CHANGE- 1. to make the form, nature, content, future course, etc., of (something) different from what it is or from what it would be if left alone 2. to transform or convert (usually fol. by into)
3. to substitute another or others for; exchange for something else, usually of the same kind
REFORM- 1. the improvement or amendment of what is wrong, corrupt, unsatisfactory, etc. 2. the amendment of conduct, belief, etc. 3. to change to a better state, form, etc.; improve by alteration, substitution, abolition, etc.
See what I mean?
I’ll take reform over change any day. Change just sounds like a modification in appearance, while reform sounds like a complete transformation both on the inside and the outside.McCain will mention change at every opportunity and campaign stop, and that’s not a bad thing. But the more he mentions reform, and adding that to his experience in working with both sides of the aisle and his disgust of corrpution in Washington, it tends to resonate more with voters. Obama’s change speech, which consists mostly of claiming a McCain presidency would be a third Bush term is merely a cosmetic alteration.
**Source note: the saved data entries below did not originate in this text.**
(** * repository-words-grepper: a shallow embedding of the analysis pipeline

    The repository holds two variants of one Go program:
    - [main.go] runs [grep --only-matching], counts the output lines per
      file and ranks the repositories (module [LineMode] below);
    - an older near-duplicate runs [grep --count] and reads the counts
      from the output (module [CountMode] below).

    Go values are embedded as follows: [string] is a byte string, [int] is
    a 64-bit two's-complement integer carried by [Z] with the wrap-around
    written out, slices are lists (a nil slice and an empty slice are both
    [[]]), a [map[string]int] is a [gmap string Z], and a function that can
    panic, exit the process or write to the log returns in the monad [M]. *)

From Stdlib Require Import ZArith Ascii String.
From stdpp Require Import gmap strings list fin_maps sorting.

Local Open Scope Z_scope.

(** ** Go's [int] *)

Definition MinInt : Z := - 2 ^ 63.
Definition MaxInt : Z := 2 ^ 63 - 1.

(** Reduction of a mathematical integer to the 64-bit signed range. *)
Definition wrap (z : Z) : Z := (z + 2 ^ 63) `mod` 2 ^ 64 - 2 ^ 63.

Definition int_add (a b : Z) : Z := wrap (a + b).

Definition in_int (z : Z) : Prop := MinInt ≤ z ≤ MaxInt.

(** ** Go's [strings] package, on byte strings *)

(** [s[n:]] and [s[:n]] for [n ≤ len(s)]. *)
Fixpoint slice_from (n : nat) (s : string) : string :=
  match n, s with
  | O, _ => s
  | S n', String _ s' => slice_from n' s'
  | S _, EmptyString => EmptyString
  end.

Fixpoint slice_to (n : nat) (s : string) : string :=
  match n, s with
  | O, _ => EmptyString
  | S n', String c s' => String c (slice_to n' s')
  | S _, EmptyString => EmptyString
  end.

(** [strings.HasPrefix]. *)
Fixpoint HasPrefix (s prefix : string) {struct prefix} : bool :=
  match prefix, s with
  | EmptyString, _ => true
  | String c p', String d s' => if decide (c = d) then HasPrefix s' p' else false
  | String _ _, EmptyString => false
  end.

(** [strings.Index]: the position of the first instance of [substr] in
    [s]; [None] stands for Go's [-1]. *)
Fixpoint Index (s substr : string) : option nat :=
  if HasPrefix s substr then Some O
  else match s with
       | EmptyString => None
       | String _ s' => S <$> Index s' substr
       end.

(** [strings.Contains]. *)
Definition Contains (s substr : string) : bool :=
  match Index s substr with Some _ => true | None => false end.

(** The loop of [strings.genSplit]: cut [s] at the first instance of [sep]
    and go on with what follows it.  Go bounds the loop by
    [strings.Count(s, sep)]; [n] is any bound that is at least that. *)
Fixpoint genSplit (n : nat) (s sep : string) : list string :=
  match n with
  | O => [s]
  | S n' =>
      match Index s sep with
      | None => [s]
      | Some m => slice_to m s :: genSplit n' (slice_from (m + String.length sep) s) sep
      end
  end.

(** The empty separator makes Go split after each UTF-8 sequence; the
    program never passes it (its separators are a newline, a colon and
    [basePath + "/"]), and the bytes are returned one by one here. *)
Fixpoint explode (s : string) : list string :=
  match s with
  | EmptyString => []
  | String c s' => String c EmptyString :: explode s'
  end.

(** [strings.Split]. *)
Definition Split (s sep : string) : list string :=
  match sep with
  | EmptyString => explode s
  | String _ _ => genSplit (String.length s) s sep
  end.

(** [strings.Join]. *)
Fixpoint Join (elems : list string) (sep : string) : string :=
  match elems with
  | [] => EmptyString
  | [e] => e
  | e :: rest => e +:+ sep +:+ Join rest sep
  end.

(** ** [strconv.Atoi] *)

Definition digit_value (c : ascii) : option Z :=
  let n := Z.of_N (N_of_ascii c) in
  if decide (48 ≤ n ≤ 57) then Some (n - 48) else None.

(** The digits of an unsigned numeral, most significant first; [None] on
    any other byte. *)
Fixpoint parse_digits (acc : Z) (s : string) : option Z :=
  match s with
  | EmptyString => Some acc
  | String c s' =>
      match digit_value c with
      | Some d => parse_digits (acc * 10 + d) s'
      | None => None
      end
  end.

Definition dquote : string := String (ascii_of_nat 34) EmptyString.
Definition backslash : string := String (ascii_of_nat 92) EmptyString.

Definition hexDigit (n : N) : string :=
  String (ascii_of_N (if decide (n < 10)%N then 48 + n else 87 + n)) EmptyString.

(** [strconv.Quote], byte by byte: the double quote and the backslash get
    a backslash in front, the control bytes their escape ([\a], [\b],
    [\f], [\n], [\r], [\t], [\v], or [\x] and two hexadecimal digits),
    every other byte below 0x7f stands for itself.  A byte from 0x80 on
    is kept: the text is taken to be UTF-8 that spells printable runes,
    which Go keeps as well. *)
Definition quoteByte (c : ascii) : string :=
  let n := N_of_ascii c in
  if decide (n = 34 ∨ n = 92)%N then backslash +:+ String c EmptyString
  else if decide (n = 7)%N then backslash +:+ "a"
  else if decide (n = 8)%N then backslash +:+ "b"
  else if decide (n = 12)%N then backslash +:+ "f"
  else if decide (n = 10)%N then backslash +:+ "n"
  else if decide (n = 13)%N then backslash +:+ "r"
  else if decide (n = 9)%N then backslash +:+ "t"
  else if decide (n = 11)%N then backslash +:+ "v"
  else if decide (n < 32 ∨ n = 127)%N then
    backslash +:+ "x" +:+ hexDigit (n / 16) +:+ hexDigit (n `mod` 16)
  else String c EmptyString.

Fixpoint quoteBytes (s : string) : string :=
  match s with
  | EmptyString => EmptyString
  | String c s' => quoteByte c +:+ quoteBytes s'
  end.

Definition Quote (s : string) : string := dquote +:+ quoteBytes s +:+ dquote.

(** The text of a [*strconv.NumError] of [Atoi]. *)
Definition NumError (s why : string) : string :=
  "strconv.Atoi: parsing " +:+ Quote s +:+ ": " +:+ why.

(** [Atoi] accepts an optional sign followed by at least one decimal digit
    and a value that fits [int]; [inr] carries the text of the error
    (syntax or range) otherwise. *)
Definition Atoi (s : string) : Z + string :=
  let '(neg, body) :=
    match s with
    | String "-"%char rest => (true, rest)
    | String "+"%char rest => (false, rest)
    | _ => (false, s)
    end in
  match body with
  | EmptyString => inr (NumError s "invalid syntax")
  | String _ _ =>
      match parse_digits 0 body with
      | Some n =>
          let v := if neg then - n else n in
          if decide (MinInt ≤ v ≤ MaxInt) then inl v
          else inr (NumError s "value out of range")
      | None => inr (NumError s "invalid syntax")
      end
  end.

(** ** Data model (the struct types of both variants) *)

(** Go lets two structs share a field name; here [Config.ExcludeDirs] is
    [cfgExcludeDirs], [ResultFile.SearchWords] is [rfSearchWords] and
    [Application.Name] is [appName]. *)

Record Repository := {
  Name : string;
  Url : string;
  ExcludeDirs : list string
}.

Record Config := {
  SearchWords : list string;
  cfgExcludeDirs : list string;
  Repositories : list Repository
}.

Record GrepResult := {
  FileName : string;
  Count : Z
}.

Record Application := {
  appName : string;
  CountSum : Z;
  GrepResults : list GrepResult
}.

Record ResultFile := {
  TotalApplications : Z;
  rfSearchWords : list string;
  TotalCountSum : Z;
  Applications : list Application
}.

Global Instance GrepResult_eq_dec : EqDecision GrepResult.
Proof. solve_decision. Defined.

Definition ConfigFilePath : string := "./config.json".
Definition ResultFilePath : string := "./results.json".
Definition GrepErrorCodeNoMatches : Z := 1.

(** ** Effects: the log, external commands, panics and [log.Fatal] *)

(** A Go [error] is carried by its message; [option error] is a nilable
    error. *)
Definition error : Type := string.

Inductive event :=
| EvLog (msg : string)            (* a line written through package [log] *)
| EvTempDir                       (* [ioutil.TempDir] was called *)
| EvExec (argv : list string)     (* an external command was started *)
| EvRemoveAll (path : string).    (* [os.RemoveAll] was called *)

Global Instance event_eq_dec : EqDecision event.
Proof. solve_decision. Defined.

Inductive outcome (A : Type) :=
| Ret (a : A)                     (* the function returned [a] *)
| Panic (msg : string)            (* a run-time panic unwinds the goroutine *)
| Fatal (msg : string).           (* [log.Fatal]: the process exits at once *)
Arguments Ret {A} a.
Arguments Panic {A} msg.
Arguments Fatal {A} msg.

(** A computation yields the events it caused, oldest first, and how it
    ended. *)
Definition M (A : Type) : Type := list event * outcome A.

Global Instance M_ret : MRet M := λ A a, ([], Ret a).

Global Instance M_bind : MBind M := λ A B f m,
  match m with
  | (t, Ret a) => let '(t', o) := f a in (t ++ t', o)
  | (t, Panic msg) => (t, Panic msg)
  | (t, Fatal msg) => (t, Fatal msg)
  end.

Definition emit (e : event) : M unit := ([e], Ret tt).
Definition panic {A} (msg : string) : M A := ([], Panic msg).

(** [log.Println] and [log.Fatal]. *)
Definition Println (msg : string) : M unit := emit (EvLog msg).
Definition log_Fatal {A} (msg : string) : M A := ([EvLog msg], Fatal msg).

(** [a[i]] on a slice: out of range is a run-time panic. *)
Definition index {A} (a : list A) (i : nat) : M A :=
  match a !! i with
  | Some x => mret x
  | None => panic "index out of range"
  end.

(** [defer d()] around [body]: [d] runs when [body] returns and when it
    panics, not when the process exits under it. *)
Definition defer {A} (d : M unit) (body : M A) : M A :=
  match body with
  | (t, Ret a) =>
      let '(t', o) := d in
      (t ++ t', match o with Ret _ => Ret a | Panic m => Panic m | Fatal m => Fatal m end)
  | (t, Panic msg) =>
      let '(t', o) := d in
      (t ++ t', match o with Ret _ => Panic msg | Panic m => Panic m | Fatal m => Fatal m end)
  | (t, Fatal msg) => (t, Fatal msg)
  end.

(** What [cmd.Output()] hands back: the standard output, an
    [*exec.ExitError] with the exit code and the captured standard error,
    or another error (the command could not be started). *)
Inductive CmdResult :=
| CmdOk (stdout : string)
| CmdExit (code : Z) (stderr : string)
| CmdErr (err : error).

(** The answers of the operating system to one unit of work. *)
Record Env := {
  ioutil_TempDir : string + error;
  cmd_Run : list string → option error;
  cmd_Output : list string → CmdResult;
  os_RemoveAll : string → option error
}.

(** The answers of the machine to a whole run: the outcome of
    [loadConfig], one [Env] per unit of work (by repository position) and
    the outcome of writing the report; and, for the slice
    [cfg.ExcludeDirs] that every unit of work appends to, the room its
    backing array has beyond its length ([cap - len], as the JSON decoder
    left it) and, per unit, the units whose [append] ran between the
    unit's own [append] and the moment it read its slice, oldest
    first. *)
Record World := {
  os_loadConfig : Config + error;
  unit_env : nat → Env;
  ioutil_WriteFile : string → ResultFile → option error;
  spare_ExcludeDirs : nat;
  appends_between : nat → list nat
}.

(** ** Functions the two variants share word for word *)

Definition newline : string := String "010"%char EmptyString.

Definition sumTotalCountForGrepResults (grs : list GrepResult) : Z :=
  fold_left (λ result gr, int_add result (Count gr)) grs 0.
Lemma ldiff_lor_absorb (a b v : Z) :
  Z.ldiff b v = 0 -> Z.ldiff (Z.lor a b) v = Z.ldiff a v.
Proof.
  intros H. apply Z.bits_inj'. intros n _.
  assert (Hn : Z.testbit (Z.ldiff b v) n = false) by (rewrite H; apply Z.testbit_0_l).
  rewrite Z.ldiff_spec in Hn. rewrite !Z.ldiff_spec, Z.lor_spec.
  destruct (Z.testbit a n), (Z.testbit b n), (Z.testbit v n);
    try reflexivity; discriminate Hn.
Qed.

Lemma INT1_vect_after_reset (v : Z) (s : mcu) :
  INT1_vect (set_finished v (reset s)) = INT1_vect s.
Proof. destruct s. mcu_cbv. rewrite !ldiff_idem. reflexivity. Qed.

Lemma INT1_vect_after_start (s : mcu) : INT1_vect (startSystem s) = INT1_vect s.
Proof. destruct s. mcu_cbv. rewrite !ldiff_idem. reflexivity. Qed.

Lemma INT1_vect_after_finished (v : Z) (s : mcu) :
  INT1_vect (set_finished v s) = INT1_vect s.
Proof. mcu_eq s. Qed.

Lemma INT1_vect_after_event (PIND : Z) (e : event) (s : mcu) :
  INT1_vect (deliver PIND e s) = INT1_vect s.
Proof.
  destruct e; unfold deliver.
  - destruct (start_enabled s).
    + unfold INT0_vect.
      destruct (EXTENDED PIND || NORMAL PIND); cbv zeta;
        match goal with
        | |- context [if ?c then _ else _] => destruct c
        end;
        rewrite ?INT1_vect_after_finished, ?INT1_vect_after_start; reflexivity.
    + destruct s. mcu_cbv. rewrite ldiff_lor_absorb by reflexivity. reflexivity.
  - destruct (reset_enabled s).
    + apply (INT1_vect_after_reset 0 s).
    + destruct s. mcu_cbv. rewrite ldiff_lor_absorb by reflexivity. reflexivity.
  - destruct (clock_running s); [| reflexivity].
    destruct (tick_enabled s).
    + destruct (TIMER1_COMPA_vect_shape PIND s) as [(tc & pc & oc & ->) | ->].
      * mcu_eq s.
      * apply INT1_vect_after_reset.
    + destruct s. mcu_cbv. rewrite ldiff_lor_absorb by reflexivity. reflexivity.
Qed.
(** * openbazaar-go (Phore fork): wallet, service, exchange-rate decoder and
      repository migration, embedded shallowly and checked against the
      design document.

    Sources embedded here:
    - package [migrations] (unnamed/part_000): [swarmKeyData],
      [migration005.Up], [migration005.Down];
    - [bitcoin/exchange/bitcoinprices.go]: [CMCDecoder.decode],
      [NewBitcoinPriceFetcher], [GetExchangeRate], [GetLatestRate],
      [GetAllRates], [UnitsPerCoin], [fetchCurrentRates], [fetch];
    - package [service] (unnamed/part_001): [handleNewMessage],
      [SendRequest];
    - [.history/bitcoin/phored/wallet_20171222232909.go]: [GetFeePerByte],
      [EstimateSpendFee], [BumpFee], [Multisign], [SweepAddress],
      [GenerateMultisigScript], [CurrentAddress], [NewBitcoindWallet],
      [BuildArguments], [defaultSocksPort], [ScriptToAddress],
      [AddWatchedScript], [addScripts], [gatherCoins], [HasKey],
      [EstimateFee], [CreateMultisigSignature];
    - [storage/dropbox/dropbox.go]: [Store], and of package
      [notifications] [wrap], [Serialize], [Describe].

    Go values are modelled as follows: [[]byte] as [list byte] (a nil slice
    and an empty slice are both [[]]; the code embedded here never tells
    them apart), [string] as [string], fixed-width integers as [Z] with the
    wrap-around written out, [float64] as the kernel's binary64 [float],
    [map[string]T] as [gmap string T], a nil-able [error] as
    [option error], a call into a library or to the daemon as a [result],
    and a function of the repository, which may return a value, return an
    error or panic, as an [outcome]. *)

From Stdlib Require Import ZArith Ascii String List Lia.
From Stdlib.Strings Require Import Byte.
From Stdlib Require PrimFloat SpecFloat FloatOps Uint63.
From stdpp Require Import gmap strings list fin_maps pretty.

Local Open Scope Z_scope.

(** ** Results of Go calls *)

(** A Go [error] value: the message it carries. *)
Definition error := string.

(** What a call of a Go function with an [error] result can do: return a
    value, return a non-nil error, or panic at run time. *)
Inductive outcome (A : Type) : Type :=
| Ret (a : A)
| Fail (e : error)
| Panic (msg : string).
Arguments Ret {A} a.
Arguments Fail {A} e.
Arguments Panic {A} msg.

#[global] Instance outcome_ret : MRet outcome := fun A a => Ret a.

#[global] Instance outcome_bind : MBind outcome := fun A B k x =>
  match x with
  | Ret a => k a
  | Fail e => Fail e
  | Panic m => Panic m
  end.

(** What a call into a library or to the daemon gives back: a value or an
    error. Such calls are taken to return. *)
Inductive result (A : Type) : Type :=
| Ok (a : A)
| Err (e : error).
Arguments Ok {A} a.
Arguments Err {A} e.

Definition call {A} (r : result A) : outcome A :=
  match r with
  | Ok a => Ret a
  | Err e => Fail e
  end.

(** The run-time panic of an index expression [s[i]] with [i >= len(s)]. *)
Definition index_out_of_range : string := "runtime error: index out of range".

(** The run-time panic of a failed single-value type assertion [x.(T)]. *)
Definition interface_conversion : string := "interface conversion".

(** ** Strings and bytes *)

Definition nl : string := String (ascii_of_nat 10) EmptyString.

Definition bytes := list byte.

(* ================================================================== *)
(** ** The file system seen by the migrations *)
(* ================================================================== *)

Module Migrations.

(** How the operating system treats a path: opening it for writing may
    fail (a directory in the way, no permission), or the open may succeed
    and the write that follows fail (no space left). *)
Inductive Fault := Healthy | OpenFails | WriteFails.

Record FS := mkFS {
  files : gmap string string;
  fault : string -> Fault
}.

(** An open file: the path it was opened at and the offset of the next
    write. *)
Record File := mkFile { fpath : string; fpos : nat }.

Definition set_files (fs : FS) (m : gmap string string) : FS :=
  mkFS m (fault fs).

(** *** [path.Join] and [path.Clean] (lexical) *)

Fixpoint split_slash_aux (s acc : string) : list string :=
  match s with
  | EmptyString => [String.rev acc]
  | String c rest =>
      if Ascii.eqb c "/" then String.rev acc :: split_slash_aux rest EmptyString
      else split_slash_aux rest (String c acc)
  end.

Definition split_slash (s : string) : list string := split_slash_aux s EmptyString.

Definition rooted (s : string) : bool :=
  match s with
  | String c _ => Ascii.eqb c "/"
  | EmptyString => false
  end.

(** One path element against the stack of elements kept so far (last
    element first). *)
Definition clean_step (isRooted : bool) (stack : list string) (c : string) : list string :=
  if String.eqb c "" then stack
  else if String.eqb c "." then stack
  else if String.eqb c ".." then
    match stack with
    | top :: below => if String.eqb top ".." then c :: stack else below
    | [] => if isRooted then [] else [c]
    end
  else c :: stack.

Definition path_Clean (p : string) : string :=
  let kept := rev (fold_left (clean_step (rooted p)) (split_slash p) []) in
  let body := String.concat "/" kept in
  let out := if rooted p then String.append "/" body else body in
  if String.eqb out "" then "." else out.

(** [path.Join(a, b)]: the non-empty elements joined by a slash, cleaned;
    the empty string when both are empty. *)
Definition path_Join (a b : string) : string :=
  if String.eqb a "" then (if String.eqb b "" then "" else path_Clean b)
  else if String.eqb b "" then path_Clean a
  else path_Clean (String.append a (String.append "/" b)).

(** *** The [os] and [ioutil] calls the migration makes *)

(** [os.Create(p)]: create or truncate [p] and open it at offset 0. *)
Definition os_Create (p : string) (fs : FS) : FS * (File + error) :=
  match fault fs p with
  | OpenFails => (fs, inr (String.append "open " p))
  | _ => (set_files fs (<[p := ""%string]> (files fs)), inl (mkFile p 0))
  end.

(** The bytes of a file after [data] is written at offset [pos] (a hole
    before [pos] reads as zero bytes). *)
Definition write_at (pos : nat) (data old : string) : string :=
  let n := String.length old in
  let head := String.substring 0 pos old in
  let pad := string_of_list_ascii (repeat Ascii.zero (pos - n)%nat) in
  let tail := String.substring (pos + String.length data)%nat n old in
  String.append head (String.append pad (String.append data tail)).

(** [f.Write(data)]. A file that was unlinked since it was opened takes the
    write without any path showing it. *)
Definition File_Write (f : File) (data : string) (fs : FS) : FS * option error :=
  match fault fs (fpath f) with
  | WriteFails => (fs, Some (String.append "write " (fpath f)))
  | _ =>
      match files fs !! fpath f with
      | Some old => (set_files fs (<[fpath f := write_at (fpos f) data old]> (files fs)), None)
      | None => (fs, None)
      end
  end.

(** [f.Close()]: nothing a later read of the directory can see. *)
Definition File_Close (f : File) (fs : FS) : FS := fs.

(** [ioutil.WriteFile(p, data, perm)]: open with create and truncate, write,
    close. *)
Definition ioutil_WriteFile (p data : string) (fs : FS) : FS * option error :=
  match os_Create p fs with
  | (fs1, inr e) => (fs1, Some e)
  | (fs1, inl f) =>
      match File_Write f data fs1 with
      | (fs2, Some e) => (File_Close f fs2, Some e)
      | (fs2, None) => (File_Close f fs2, None)
      end
  end.

(** [os.Remove(p)]. *)
Definition os_Remove (p : string) (fs : FS) : FS * option error :=
  match files fs !! p with
  | Some _ => (set_files fs (delete p (files fs)), None)
  | None => (fs, Some (String.append "remove " p))
  end.

(** [ioutil.ReadFile(p)] and [os.Stat(p)] as the test uses them. *)
Definition ioutil_ReadFile (p : string) (fs : FS) : option string := files fs !! p.

(** *** Migration005 *)

(** The preshared key of the private swarm (line 39). *)
Definition swarmKeyData : string :=
  String.append "/key/swarm/psk/1.0.0/"
    (String.append nl
       (String.append "/base16/"
          (String.append nl
             "59468cfd4d4dc2a61395080513e853434d0313495f34be65c18d643d09eafe6f"))).

(** [migration005.Up] (lines 41-57): the file system it leaves and the
    error it returns, nil as [None]. *)
Definition Up (repoPath dbPassword : string) (testnet : bool) (fs : FS) : FS * option error :=
  match os_Create (path_Join repoPath "repover") fs with
  | (fs1, inr err) => (fs1, Some err)
  | (fs1, inl f1) =>
      match ioutil_WriteFile (path_Join repoPath "swarm.key") swarmKeyData fs1 with
      | (fs2, Some err) => (fs2, Some err)
      | (fs2, None) =>
          match File_Write f1 "6" fs2 with
          | (fs3, Some err) => (fs3, Some err)
          | (fs3, None) => (File_Close f1 fs3, None)
          end
      end
  end.

(** [migration005.Down] (lines 59-75). *)
Definition Down (repoPath dbPassword : string) (testnet : bool) (fs : FS) : FS * option error :=
  match os_Create (path_Join repoPath "repover") fs with
  | (fs1, inr err) => (fs1, Some err)
  | (fs1, inl f1) =>
      match os_Remove (path_Join repoPath "swarm.key") fs1 with
      | (fs2, Some err) => (fs2, Some err)
      | (fs2, None) =>
          match File_Write f1 "5" fs2 with
          | (fs3, Some err) => (fs3, Some err)
          | (fs3, None) => (File_Close f1 fs3, None)
          end
      end
  end.

(** An empty directory on a disk without faults. *)
Definition emptyFS : FS := mkFS ∅ (fun _ => Healthy).

End Migrations.

(* ================================================================== *)
(** ** The exchange-rate decoder *)
(* ================================================================== *)

Module Exchange.

#[local] Set Warnings "-register-all".

(** A value as [encoding/json] decodes it into an [interface{}]: [nil],
    [bool], [float64], [string], [[]interface{}] or
    [map[string]interface{}]. *)
Inductive JSON :=
| JNull
| JBool (b : bool)
| JNumber (f : PrimFloat.float)
| JString (s : string)
| JArray (l : list JSON)
| JObject (m : gmap string JSON).

Section Decoder.

(** [strconv.ParseFloat(s, 64)]: the parsed number, or [None] for its
    error. *)
Variable ParseFloat : string -> option PrimFloat.float.

(** [CMCDecoder.decode(dat, cache)] (lines 130-160): what the call does (returns nil,
    returns an error, or panics) and the cache it leaves. *)
Definition decode (dat : JSON) (cache : gmap string PrimFloat.float)
  : outcome unit * gmap string PrimFloat.float :=
  match dat with
  | JArray data =>
      match data with
      | [] => (Fail "could not get currency", cache)
      | first :: _ =>
          match first with
          | JObject priceInfo =>
              match priceInfo !! "price_usd"%string with
              | None => (Fail "could not get USD price", cache)
              | Some (JString priceUSDString) =>
                  match ParseFloat priceUSDString with
                  | None => (Fail "usd price is not a number", cache)
                  | Some priceUSD => (Ret tt, <["PHR"%string := priceUSD]> cache)
                  end
              | Some _ => (Fail "could not decode current USD price", cache)
              end
          | _ => (Panic interface_conversion, cache)
          end
      end
  | _ => (Panic interface_conversion, cache)
  end.

End Decoder.

(** The payload of [TestDecodeCMCDecoder], decoded. *)
Definition samplePayload : JSON :=
  JArray [JObject (list_to_map [
    ("id", JString "phore");
    ("name", JString "Phore");
    ("symbol", JString "PHR");
    ("rank", JString "377");
    ("price_usd", JString "0.542017");
    ("price_btc", JString "0.00004258");
    ("24h_volume_usd", JString "52747.3");
    ("market_cap_usd", JString "5275455.0");
    ("available_supply", JString "9733007.0");
    ("total_supply", JString "11349574.0");
    ("max_supply", JNull);
    ("percent_change_1h", JString "4.49");
    ("percent_change_24h", JString "21.59");
    ("percent_change_7d", JString "11.32");
    ("last_updated", JString "1512583195")
  ]%string)].

(** A stand-in for [strconv.ParseFloat] on plain decimals
    [[+-]digits[.digits]] whose digits make a number below 2^53 with at
    most 22 of them after the point: there the quotient of the two exactly
    represented integers is the correctly rounded binary64 value. Any other
    string is refused. *)
Fixpoint digits_value (s : string) (acc : Z) : option Z :=
  match s with
  | EmptyString => Some acc
  | String c rest =>
      let n := Z.of_nat (nat_of_ascii c) in
      if ((48 <=? n) && (n <=? 57))%Z then digits_value rest (acc * 10 + (n - 48))%Z
      else None
  end.

Fixpoint split_point (s acc : string) : string * option string :=
  match s with
  | EmptyString => (String.rev acc, None)
  | String c rest =>
      if Ascii.eqb c "." then (String.rev acc, Some rest)
      else split_point rest (String c acc)
  end.

Definition float_of_nonneg (z : Z) : PrimFloat.float :=
  PrimFloat.of_uint63 (Uint63.of_Z z).

Definition parse_plain_decimal (s : string) : option PrimFloat.float :=
  let '(neg, body) :=
    match s with
    | String "-" rest => (true, rest)
    | String "+" rest => (false, rest)
    | _ => (false, s)
    end in
  let '(ip, fp) := split_point body EmptyString in
  let frac := default EmptyString fp in
  if (String.length ip + String.length frac =? 0)%nat then None
  else if (22 <? String.length frac)%nat then None
  else
    match digits_value (String.append ip frac) 0 with
    | None => None
    | Some m =>
        if (m <? 2 ^ 53)%Z then
          let q := PrimFloat.div (float_of_nonneg m)
                     (float_of_nonneg (10 ^ Z.of_nat (String.length frac))) in
          Some (if neg then PrimFloat.opp q else q)
        else None
    end.
(** X9.  [ClearMesh] deletes the saved file and the mesh but not the
    samples.  A rebuild of the cleared component gives the mesh that a
    rebuild gave before, and an [EndPlay] that follows writes the file
    again: the disk is then the same as if [ClearMesh] had not been
    called. *)
Theorem X9_ClearMesh_keeps_samples (disk : Disk F)
    (a : Actor.AProceduralTerrainActor F) (t : UProceduralTerrain F) :
  Actor.ProceduralTerrain a = Some t ->
  Density t <> [] ->
  CanSave (path_join (ProjectSavedDir disk) "TerrainDensity.json") = true ->
  MeshSection0 <$> RebuildMeshFromCurrentDensity (ClearMesh disk t).2
  = MeshSection0 <$> RebuildMeshFromCurrentDensity t
  /\ Actor.EndPlay (ClearMesh disk t).1
                   (Actor.with_ProceduralTerrain (ClearMesh disk t).2 a)
     = Actor.EndPlay disk a.
Proof.
  intros Ha Hne Hcan. split; [by apply Rebuild_mesh_ext|].
  unfold Actor.EndPlay. rewrite Ha. simpl.
  unfold SaveDensityToJSON. simpl.
  destruct (Num (Density t) =? 0) eqn:E.
  { apply Z.eqb_eq in E. unfold Num in E. destruct (Density t); [done|].
    simpl in E. lia. }
  destruct (Files disk !! _) as [data|]; [|done].
  destruct (CanDelete _); [|done]. simpl. rewrite Hcan.
  by rewrite insert_delete_eq.
Qed.

End Facts.
End PersistenceFacts.

(** ** The grid and its generation pass *)

Module GridFacts.
Import Terrain World Props TerrainFacts MeshFacts WorldFacts NameFacts.
Section Facts.
Context {F : Type} {SF : Scalar F} {TB : MCTables} {NS : Noise F}.

(** The loading loop of [OnConstruction] when no chunk has a file. *)
Lemma load_loop_no_files (disk : Disk F) (cs acc : list (UProceduralTerrain F))
    (b : bool) :
  Forall (fun Chunk =>
            FileExists disk (path_join (ProjectSavedDir disk)
                                       (ChunkFile (Name Chunk))) = false) cs ->
  for_each cs (fun Chunk (st : list (UProceduralTerrain F) * bool) =>
      if FileExists disk (path_join (ProjectSavedDir disk)
                                    (ChunkFile (Name Chunk))) then
        c ← LoadDensityFromJSON disk (ChunkFile (Name Chunk)) Chunk;
        c ← RebuildMeshFromCurrentDensity c;
        Some (fst st ++ [c], true)
      else Some (fst st ++ [Chunk], snd st)) (acc, b)
  = Some (acc ++ cs, b).
Proof.
  intros Hall. revert acc. induction Hall as [|c cs Hc _ IH]; intros acc; simpl.
  - by rewrite app_nil_r.
  - rewrite Hc. simpl. rewrite IH, <- app_assoc. reflexivity.
Qed.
No mention of working across the aisle and rooting out business as usual.Look at how change vs reform worked out in the vice presidential selections. Obama picked Joe Biden, who’s been working in Washington since the Nixon administration. McCain, of course, picked Sarah Palin; an outsider wtih a history of reforming politics at the state level. And Democrats actually wonder why people are now excited about the McCain/Palin ticket?Time will tell if McCain can use reform to his advantage, but the message is starting to resonate. After all, with Americans preferring Democrats over Republicans on most pollsters’ generic ballots, the presidential race would be over. But now, I think a lot of voters are just now starting to catch on how reform is better than change. If the trend continues, then Barack Obama is in serious trouble.